**How to complete this task**
Take the data from its first line. Print each line exactly until the line containing "Example lex_1 : lex" has been printed too.

**Data items**
======
(** @src src/src/tools/bash-allowlist.ts 213-274 lex *)
Fixpoint lex_from (skip : nat) (s : Lexing) (l : list ascii) : result ProofReason (list Segment) :=
  match l with
  | [] => s ← endSegment s; Ok (segments s)
  | c :: l =>
      match skip with
      | S skip => lex_from skip s l
      | O => '(skip, s) ← lex_char s c l; lex_from skip s l
      end
  end.
Definition lex_start : Lexing := {| segments := []; words := []; word := None; redirected := false |}.
(** @src src/src/tools/bash-allowlist.ts 191-275 lex *)
Definition lex (cmd : list ascii) : result ProofReason (list Segment) := lex_from 0 lex_start cmd.

Definition plain (t : string) : Word := {| text := chars t; quoted := false; tilde := false |}.
Example lex_1 : lex (chars "cat ~/a 'b c'd | wc -l 2>/dev/null ; ls&&pwd") =
  Ok [[plain "cat"; {| text := chars "~/a"; quoted := false; tilde := true |}; {| text := chars "b cd"; quoted := true; tilde := false |}];
      [plain "wc"; plain "-l"]; [plain "ls"]; [plain "pwd"]].
Proof. vm_compute. reflexivity. Qed.
Example lex_2 : lex (chars "ls || pwd") = Err r_separator. Proof. vm_compute. reflexivity. Qed.
Example lex_3 : lex (chars "ls 2>/dev/null x") = Err r_redirect. Proof. vm_compute. reflexivity. Qed.
Example lex_4 : lex (chars "echo $HOME") = Err r_char. Proof. vm_compute. reflexivity. Qed.
Example lex_5 : lex (chars "ls ~root") = Err r_tilde. Proof. vm_compute. reflexivity. Qed.
Example lex_6 : lex (chars "ls 2>/dev/nullx") = Err r_redirect. Proof. vm_compute. reflexivity. Qed.

(** ** The grammar *)

Definition blanks (l : list ascii) : Prop := forallb is_blank l = true.
Definition separator (l : list ascii) : Prop := l = chars "|" \/ l = chars "&&" \/ l = chars ";".
(** Nothing, or something a blank parts from what is before it. *)
Definition parted (l : list ascii) : Prop := match l with [] => True | c :: _ => is_blank c = true end.

(** A word is made of plain characters and quoted texts. *)
Inductive Piece := Char (c : ascii) | Quoted (body : list ascii).
Definition piece_ok (p : Piece) : bool :=
  match p with
  | Char c => WORD_CHAR c
  | Quoted body => forallb quotable body && negb (bool_decide (QUOTE ∈ body))
  end.
Definition written (ps : list Piece) : list ascii :=
  mjoin ((fun p => match p with Char c => [c] | Quoted body => QUOTE :: body ++ [QUOTE] end) <$> ps).
Definition meant (ps : list Piece) : list ascii := mjoin ((fun p => match p with Char c => [c] | Quoted body => body end) <$> ps).
Definition any_quoted (ps : list Piece) : bool := existsb (fun p => match p with Quoted _ => true | _ => false end) ps.

(** How a word is written, and what it is to the shell: a leading unquoted [~] stands alone or before a slash. *)
Inductive word_text : list ascii -> Word -> Prop :=
| wt_pieces ps : ps <> [] -> forallb piece_ok ps = true ->
    word_text (written ps) {| text := meant ps; quoted := any_quoted ps; tilde := false |}
| wt_tilde ps : ps = [] \/ (exists qs, ps = Char "/"%char :: qs) -> forallb piece_ok ps = true ->
    word_text (TILDE :: written ps) {| text := TILDE :: meant ps; quoted := any_quoted ps; tilde := true |}.

(** A command: words parted by blanks, errors thrown away at its end or not. *)
Inductive command_text : list ascii -> list Word -> Prop :=
| ct_end bl : blanks bl -> command_text bl []
| ct_redirect bl bl' : blanks bl -> blanks bl' -> command_text (bl ++ REDIRECT ++ bl') []
| ct_word bl lw w rest ws : blanks bl -> word_text lw w -> parted rest -> command_text rest ws ->
    command_text (bl ++ lw ++ rest) (w :: ws).

(** A command line: commands with words, a separator between each two. *)
Inductive cmdline : list ascii -> list Segment -> Prop :=
| cl_one l ws : command_text l ws -> ws <> [] -> cmdline l [ws]
| cl_more l ws sep l' segs : command_text l ws -> ws <> [] -> separator sep -> cmdline l' segs ->
    cmdline (l ++ sep ++ l') (ws :: segs).

(** *** What the grammar generates is accepted *)

Lemma lex_skip k s l : lex_from k s l = lex_from 0 s (drop k l).
Proof. revert k. induction l as [|c l IH]; intros [|k]; try done. apply IH. Qed.

Lemma lex_cons s c l : lex_from 0 s (c :: l) = '(k, s') ← lex_char s c l; lex_from 0 s' (drop k l).
Proof. cbn [lex_from]. destruct (lex_char s c l) as [[k s']|e]; [|done]. cbn. apply lex_skip. Qed.

Lemma lex_blanks s bl l : blanks bl -> word s = None -> lex_from 0 s (bl ++ l) = lex_from 0 s l.
Proof.
  unfold blanks. induction bl as [|c bl IH]; [done|]. cbn [forallb app]. intros [Hc Hb]%andb_true_iff Hw.
  rewrite lex_cons. unfold lex_char. rewrite Hc. unfold endWord. rewrite Hw. cbn. rewrite drop_0. by apply IH.
Qed.

Lemma word_char_plain c : WORD_CHAR c = true ->
  is_blank c = false /\ c <> QUOTE /\ c <> "|"%char /\ c <> "&"%char /\ c <> ";"%char /\ c <> ">"%char /\ c <> TILDE /\
  (code c <? 32) || (126 <? code c) = false.
Proof. destruct c as [[] [] [] [] [] [] [] []]; vm_compute; intros H; try discriminate H; split_and!; done. Qed.

Lemma lex_char_plain s c rest : WORD_CHAR c = true -> lex_char s c rest = Ok (0%nat, s <| word := Some (add_text [c] (current s)) |>).
Proof.
  intros Hc. destruct (word_char_plain c Hc) as (H1 & H2 & H3 & H4 & H5 & H6 & H7 & H8).
  unfold lex_char. rewrite H1, H8, Hc. by rewrite !bool_decide_eq_false_2 by done.
Qed.

Lemma not_quote_all body : QUOTE ∉ body -> forallb (fun x => negb (bool_decide (x = QUOTE))) body = true.
Proof. intros Hn. apply forallb_forall. intros x Hx%list_elem_of_In. apply negb_true_iff, bool_decide_eq_false. set_solver. Qed.

Lemma lex_char_quoted s body l : QUOTE ∉ body -> forallb quotable body = true ->
  lex_char s QUOTE (body ++ QUOTE :: l) = Ok (S (length body), s <| word := Some (add_text body (current s) <| quoted := true |>) |>).
Proof.
  intros Hn Hb. unfold lex_char. rewrite (bool_decide_eq_true_2 (QUOTE = QUOTE)) by done. rewrite take_while_stop by (try apply not_quote_all; done). rewrite length_app.
  cbn [is_blank QUOTE]. rewrite Hb. replace (Nat.eqb _ _) with false; [done|]. symmetry. apply Nat.eqb_neq. cbn. lia.
Qed.

Definition with_pieces (ps : list Piece) (w : Word) : Word :=
  {| text := text w ++ meant ps; quoted := quoted w || any_quoted ps; tilde := tilde w |}.

Lemma with_pieces_cons p ps w : with_pieces (p :: ps) w = with_pieces ps (with_pieces [p] w).
Proof.
  unfold with_pieces. f_equal; [|cbn; by rewrite orb_false_r, orb_assoc].
  change (p :: ps) with ([p] ++ ps). unfold meant. rewrite !fmap_app, !join_app. cbn. by rewrite app_nil_r, (assoc (++)).
Qed.

Lemma lex_piece s p l : piece_ok p = true -> lex_from 0 s (written [p] ++ l) = lex_from 0 (s <| word := Some (with_pieces [p] (current s)) |>) l.
Proof.
  destruct p as [c|body]; cbn [piece_ok].
  - change (written [Char c] ++ l) with (c :: l). intros Hc. rewrite lex_cons, lex_char_plain by done. cbn. rewrite drop_0. do 3 f_equal. unfold with_pieces, add_text. destruct (current s). cbn. by rewrite orb_false_r.
  - rewrite andb_true_iff, negb_true_iff, bool_decide_eq_false. intros [Hb Hn].
    replace (written [Quoted body] ++ l) with (QUOTE :: body ++ QUOTE :: l)
      by (unfold written; cbn; by rewrite app_nil_r, <-(assoc (++))).
    rewrite lex_cons, lex_char_quoted by done. cbn. rewrite drop_app_ge by lia. replace (S (length body) - length body)%nat with 1%nat by lia.
    cbn. rewrite drop_0. unfold with_pieces, add_text. cbn. rewrite app_nil_r. by rewrite orb_true_r.
Qed.

Lemma lex_pieces ps : forall s l, ps <> [] -> forallb piece_ok ps = true ->
  lex_from 0 s (written ps ++ l) = lex_from 0 (s <| word := Some (with_pieces ps (current s)) |>) l.
Proof.
  induction ps as [|p ps IH]; intros s l Hne; [done|]. cbn [forallb]. intros [Hp Hps]%andb_true_iff.
  assert (written (p :: ps) = written [p] ++ written ps) as -> by (unfold written; cbn; by rewrite app_nil_r).
  rewrite <-(assoc (++)), lex_piece by done. destruct ps as [|q ps]; [done|]. rewrite IH by done.
  f_equal. rewrite (with_pieces_cons p (q :: ps)). done.
Qed.

Lemma lex_word s lw w l : word_text lw w -> word s = None -> parted l \/ (exists sep l', separator sep /\ l = sep ++ l') ->
  lex_from 0 s (lw ++ l) = lex_from 0 (s <| word := Some w |>) l.
Proof.
  intros Hw Hs Hl. destruct Hw as [ps Hne Hps|ps Hslash Hps].
  - rewrite lex_pieces by done. unfold current. rewrite Hs. done.
  - cbn [app]. rewrite lex_cons. assert (ends_tilde (written ps ++ l) = true) as He.
    { destruct Hslash as [->|[qs ->]]; [|done]. cbn. destruct Hl as [Hl|(sep & l' & Hsep & ->)].
      - destruct l as [|c l]; [done|]. cbn in *. by rewrite Hl.
      - by destruct Hsep as [->|[->| ->]]. }
    assert (lex_char s TILDE (written ps ++ l) = Ok (0%nat, s <| word := Some {| text := [TILDE]; quoted := false; tilde := true |} |>)) as ->.
    { unfold lex_char. change (is_blank TILDE) with false. cbn [bool_decide]. rewrite He, Hs. done. }
    cbn. rewrite drop_0. destruct ps as [|p ps]; [done|]. rewrite lex_pieces by done. done.
Qed.

Lemma lex_blank s c l : is_blank c = true -> lex_from 0 s (c :: l) = s ← endWord s; lex_from 0 s l.
Proof. intros Hc. rewrite lex_cons. unfold lex_char. rewrite Hc. destruct (endWord s); [|done]. cbn. by rewrite drop_0. Qed.

Lemma lex_separator s sep l : separator sep -> lex_from 0 s (sep ++ l) = s ← endSegment s; lex_from 0 s l.
Proof.
  intros [->|[->| ->]];
    [change (chars "|" ++ l) with ("|"%char :: l)|change (chars "&&" ++ l) with ("&"%char :: "&"%char :: l)|
     change (chars ";" ++ l) with (";"%char :: l)]; rewrite lex_cons; unfold lex_char; cbn -[endSegment lex_from];
    (destruct (endSegment s); [|done]); cbn; by rewrite ?drop_0.
Qed.

Lemma lex_redirect s l : word s = None -> redirected s = false ->
  lex_from 0 s (REDIRECT ++ l) = lex_from 0 (s <| redirected := true |>) l.
Proof.
  destruct s as [sg ws w r]. cbn [word redirected]. intros -> ->. change (REDIRECT ++ l) with ("2"%char :: ">"%char :: chars "/dev/null" ++ l).
  rewrite lex_cons, lex_char_plain by done. cbn [mbind result_bind]. rewrite drop_0, lex_cons. unfold lex_char. cbn. by rewrite ?drop_0.
Qed.

(** The state in which a command of the words [ws] is complete. *)
Definition at_end (s : Lexing) (segs : list Segment) (ws : list Word) : Prop :=
  exists r, endWord s = Ok {| segments := segs; words := ws; word := None; redirected := r |}.

Lemma endSegment_at_end s segs ws : at_end s segs ws -> ws <> [] ->
  endSegment s = Ok {| segments := segs ++ [ws]; words := []; word := None; redirected := false |}.
Proof. intros [r Hr] Hws. unfold endSegment. rewrite Hr. cbn. by destruct ws. Qed.

Lemma command_text_nil ws : command_text [] ws -> ws = [].
Proof.
  remember [] as l eqn:Heq. destruct 1 as [|bl|bl lw w rest ws Hbl Hw]; [done|by destruct bl|].
  apply app_eq_nil in Heq as [_ [Heq _]%app_eq_nil]. destruct Hw as [[|[c|b] ps]|]; done.
Qed.

(** What may stand behind a command. *)
Definition behind (l : list ascii) : Prop := l = [] \/ exists sep l', separator sep /\ l = sep ++ l'.

Lemma parted_behind l tail : parted l -> behind tail -> parted (l ++ tail) \/ (exists sep l', separator sep /\ l ++ tail = sep ++ l').
Proof.
  destruct l as [|c l]; [|by left]. intros _ [->|H]; [by left|by right].
Qed.

Lemma lex_command l ws : command_text l ws -> forall s tail, behind tail -> word s = None -> redirected s = false ->
  exists s', lex_from 0 s (l ++ tail) = lex_from 0 s' tail /\ at_end s' (segments s) (words s ++ ws).
Proof.
  induction 1 as [bl Hbl|bl bl' Hbl Hbl'|bl lw w rest ws Hbl Hw Hp Hc IH]; intros s tail Ht Hs Hr.
  - exists s. rewrite lex_blanks by done. split; [done|]. exists false. unfold endWord. rewrite Hs, app_nil_r. destruct s. cbn in *. by subst.
  - exists (s <| redirected := true |>). rewrite <-!app_assoc. rewrite lex_blanks by done. rewrite lex_redirect by done. rewrite lex_blanks by done. split; [done|].
    exists true. rewrite app_nil_r. destruct s. cbn in *. by subst.
  - rewrite <-!app_assoc, lex_blanks by done. rewrite (lex_word _ _ w) by (try done; by apply parted_behind).
    destruct rest as [|c rest].
    + apply command_text_nil in Hc as ->. eexists; split; [done|]. exists false. destruct s. cbn in *. by subst.
    + cbn in Hp. destruct s as [sg wds wd r]. cbn [word redirected] in Hs, Hr. subst. destruct (IH {| segments := sg; words := wds ++ [w]; word := None; redirected := false |} tail Ht eq_refl eq_refl) as (s' & Hl & He).
      exists s'. rewrite <-Hl. split; [|change (w :: ws) with ([w] ++ ws); rewrite app_assoc; exact He].
      cbn [app]. by rewrite !lex_blank by done.
Qed.

Lemma lex_cmdline cmd segs : cmdline cmd segs -> forall sg,
  lex_from 0 {| segments := sg; words := []; word := None; redirected := false |} cmd = Ok (sg ++ segs).
Proof.
  induction 1 as [l ws Hc Hne|l ws sep l' segs Hc Hne Hsep Hl IH]; intros sg.
  - edestruct (lex_command l ws Hc {| segments := sg; words := []; word := None; redirected := false |} []) as (s' & Hl & He); [by left|done|done|]. rewrite app_nil_r in Hl. rewrite Hl.
    cbn [lex_from]. by rewrite (endSegment_at_end _ _ _ He Hne).
  - edestruct (lex_command l ws Hc {| segments := sg; words := []; word := None; redirected := false |} (sep ++ l')) as (s' & Hl' & He); [by right; eauto|done|done|]. rewrite Hl', lex_separator by done.
    rewrite (endSegment_at_end _ _ _ He Hne). cbn [mbind result_bind]. cbn. rewrite IH. by rewrite <-app_assoc.
Qed.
======
**Result for this task**
(** @src src/src/tools/bash-allowlist.ts 213-274 lex *)
Fixpoint lex_from (skip : nat) (s : Lexing) (l : list ascii) : result ProofReason (list Segment) :=
  match l with
  | [] => s ← endSegment s; Ok (segments s)
  | c :: l =>
      match skip with
      | S skip => lex_from skip s l
      | O => '(skip, s) ← lex_char s c l; lex_from skip s l
      end
  end.
Definition lex_start : Lexing := {| segments := []; words := []; word := None; redirected := false |}.
(** @src src/src/tools/bash-allowlist.ts 191-275 lex *)
Definition lex (cmd : list ascii) : result ProofReason (list Segment) := lex_from 0 lex_start cmd.

Definition plain (t : string) : Word := {| text := chars t; quoted := false; tilde := false |}.
Example lex_1 : lex (chars "cat ~/a 'b c'd | wc -l 2>/dev/null ; ls&&pwd") =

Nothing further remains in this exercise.